Data records —
(** X10.  [filter_samples] keeps samples and labels aligned.  For a
    well-formed batch with one label and one prediction per sample, let
    [kept] be the indices that are not removed, in increasing order: the
    rows of the returned [x] are the rows of [x] at the indices [kept], in
    that order, and the rows of the returned [y] are the rows of [y] at the
    same indices, in the same order; so row [j] of both comes from sample
    [kept[j]].  The kept and the removed indices together make the batch. *)
Theorem X10_filter_samples_stays_aligned (m : Model) (x : ndarray)
    (y : list label) (y_target : option (list label)) :
  well_formed x -> ndim x <> 0 -> one_row_per_sample m x y y_target ->
  let x' := fst (fst (filter_samples m x y y_target)) in
  let y' := snd (fst (filter_samples m x y y_target)) in
  let del_id := snd (filter_samples m x y y_target) in
  let kept := kept_indices (length y) del_id in
  map Some (subarrays x') = map (nth_error (subarrays x)) kept
  /\ map Some y' = map (nth_error y) kept
  /\ len x' = length kept
  /\ length kept + length del_id = length y.
Proof.
  intros Hwf Hrank [Hlen [Hpred Htarget]]. cbv zeta.
  assert (Hnd : NoDup (snd (filter_samples m x y y_target)))
    by (apply Sorted_lt_NoDup; unfold filter_samples; cbn [snd];
        apply del_id_Sorted).
  assert (Hlt : forall i, In i (snd (filter_samples m x y y_target)) ->
                          i < length y).
  { intros i Hi. unfold filter_samples in Hi. cbn [snd] in Hi.
    rewrite In_del_id in Hi.
    assert (Hp : exists p, nth_error (to_class (predict m x)) i = Some p).
    { destruct y_target as [yt | ].
      - apply in_app_iff in Hi. destruct Hi as [Hi | Hi].
        + apply In_where_ne in Hi. destruct Hi as [u [_ [Hu _]]]. eauto.
        + apply In_where_eq in Hi. destruct Hi as [u [Hu _]]. eauto.
      - apply In_where_ne in Hi. destruct Hi as [u [_ [Hu _]]]. eauto. }
    destruct Hp as [p Hp].
    assert (i < length (to_class (predict m x)))
      by (apply nth_error_Some; congruence).
    unfold to_class in *. rewrite length_map in *. lia. }
  set (del_id := snd (filter_samples m x y y_target)) in *.
  assert (Hy' : snd (fst (filter_samples m x y y_target)) = delete_rows y del_id)
    by reflexivity.
  assert (Hx' : fst (fst (filter_samples m x y y_target)) = np_delete x del_id)
    by reflexivity.
  rewrite Hy', Hx'.
  assert (Hsub : length (subarrays x) = length y).
  { unfold subarrays, len, ndim in *.
    destruct (shape x) as [ | n sh]; [contradiction | ].
    rewrite length_map, length_seq. exact Hlen. }
  pose proof (delete_rows_kept y del_id) as Hky.
  pose proof (delete_rows_kept (subarrays x) del_id) as Hkx.
  rewrite Hsub in Hkx.
  assert (Hlk : length (delete_rows y del_id)
                = length (kept_indices (length y) del_id)).
  { apply (f_equal (@length _)) in Hky. rewrite !length_map in Hky. exact Hky. }
  split; [rewrite (subarrays_np_delete x del_id Hwf Hrank); exact Hkx | ].
  split; [exact Hky | ].
  split.
  - apply (f_equal (@length _)) in Hkx. rewrite !length_map in Hkx.
    rewrite <- Hkx. unfold np_delete, len, ndim in *.
    destruct (shape x) as [ | n sh]; [contradiction | ]. reflexivity.
  - rewrite <- Hlk. exact (length_delete_rows y del_id Hnd Hlt).
Qed.
Lemma ends_without_exit_bind {A B} (m : prog A) (k : A -> prog B) h f :
  ends_without_exit (result (m h f)) ->
  (forall a, never_exits (k a)) ->
  ends_without_exit (result ((m ≫= k) h f)).
Proof.
  intros Hm Hk. unfold mbind, prog_bind.
  destruct (result (m h f)) as [a| | |]; cbn [after result]; try done. apply Hk.
Qed.

(** A sequence that returns went through a first step that left the file
    alone. *)
Lemma bind_quietly_returns {A B} (m : prog A) (k : A -> prog B) h f b :
  quietly m ->
  result ((m ≫= k) h f) = Returns b ->
  exists a es, (m ≫= k) h f = after es (k a (h ++ es) f)
               /\ result (k a (h ++ es) f) = Returns b.
Proof.
  intros Hq Hret. destruct (bind_result_returns _ _ _ _ _ Hret) as (a & Hm & Hk).
  destruct (Hq h f) as [Hfile _]. rewrite Hfile in Hk.
  exists a, (events (m h f)). split; [|done].
  rewrite (bind_returns _ _ h f a Hm). by rewrite Hfile.
Qed.

(** A call of [init_database] that returns leaves a record of its
    database. *)
Lemma init_database_returns_record env pg db_info h f :
  force_update env = false ->
  result (init_database env pg db_info h f) = Returns tt ->
  is_Some (status_of (file_after (init_database env pg db_info h f))
             (database_name db_info)).
Proof.
  intros Hforce. unfold init_database.
  destruct (read_init_status env f) as [st|e] eqn:Hread;
    [|by rewrite (bind_get_raises _ _ _ _ _ Hread)].
  rewrite (bind_get _ _ _ _ _ Hread). cbv zeta.
  pose proof (read_value _ _ _ Hread) as Hval. rewrite Hforce in Hval.
  destruct Hval as [_ ->].
  destruct (dbs_initialized (recorded f) !! database_name db_info) as [s|] eqn:Hstatus.
  - intros _. rewrite skip_run. cbn [file_after]. unfold status_of. by eexists.
  - rewrite bind_emit. cbn [after result file_after]. intros Hret.
    do 5 (let a := fresh "a" in
            let es := fresh "es" in
            let Heq := fresh "Heq" in
            apply bind_quietly_returns in Hret as (a & es & Heq & Hret);
            [rewrite Heq; clear Heq; cbn [after file_after]|solve [quietly_tac]]).
    rewrite (update_database_run env _ _ _ f _ Hread). cbv zeta. cbn [file_after].
    unfold status_of. cbn [recorded dbs_initialized]. rewrite lookup_insert_eq. by eexists.
Qed.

What you should do — Write down again, exactly as given, only the lines above that fall from the line with "(** A call of" to the line with "let Heq := fresh", inclusive.

Answer box —
(** A call of [init_database] that returns leaves a record of its
    database. *)
Lemma init_database_returns_record env pg db_info h f :
  force_update env = false ->
  result (init_database env pg db_info h f) = Returns tt ->
  is_Some (status_of (file_after (init_database env pg db_info h f))
             (database_name db_info)).
Proof.
  intros Hforce. unfold init_database.
  destruct (read_init_status env f) as [st|e] eqn:Hread;
    [|by rewrite (bind_get_raises _ _ _ _ _ Hread)].
  rewrite (bind_get _ _ _ _ _ Hread). cbv zeta.
  pose proof (read_value _ _ _ Hread) as Hval. rewrite Hforce in Hval.
  destruct Hval as [_ ->].
  destruct (dbs_initialized (recorded f) !! database_name db_info) as [s|] eqn:Hstatus.
  - intros _. rewrite skip_run. cbn [file_after]. unfold status_of. by eexists.
  - rewrite bind_emit. cbn [after result file_after]. intros Hret.
    do 5 (let a := fresh "a" in
            let es := fresh "es" in
            let Heq := fresh "Heq" in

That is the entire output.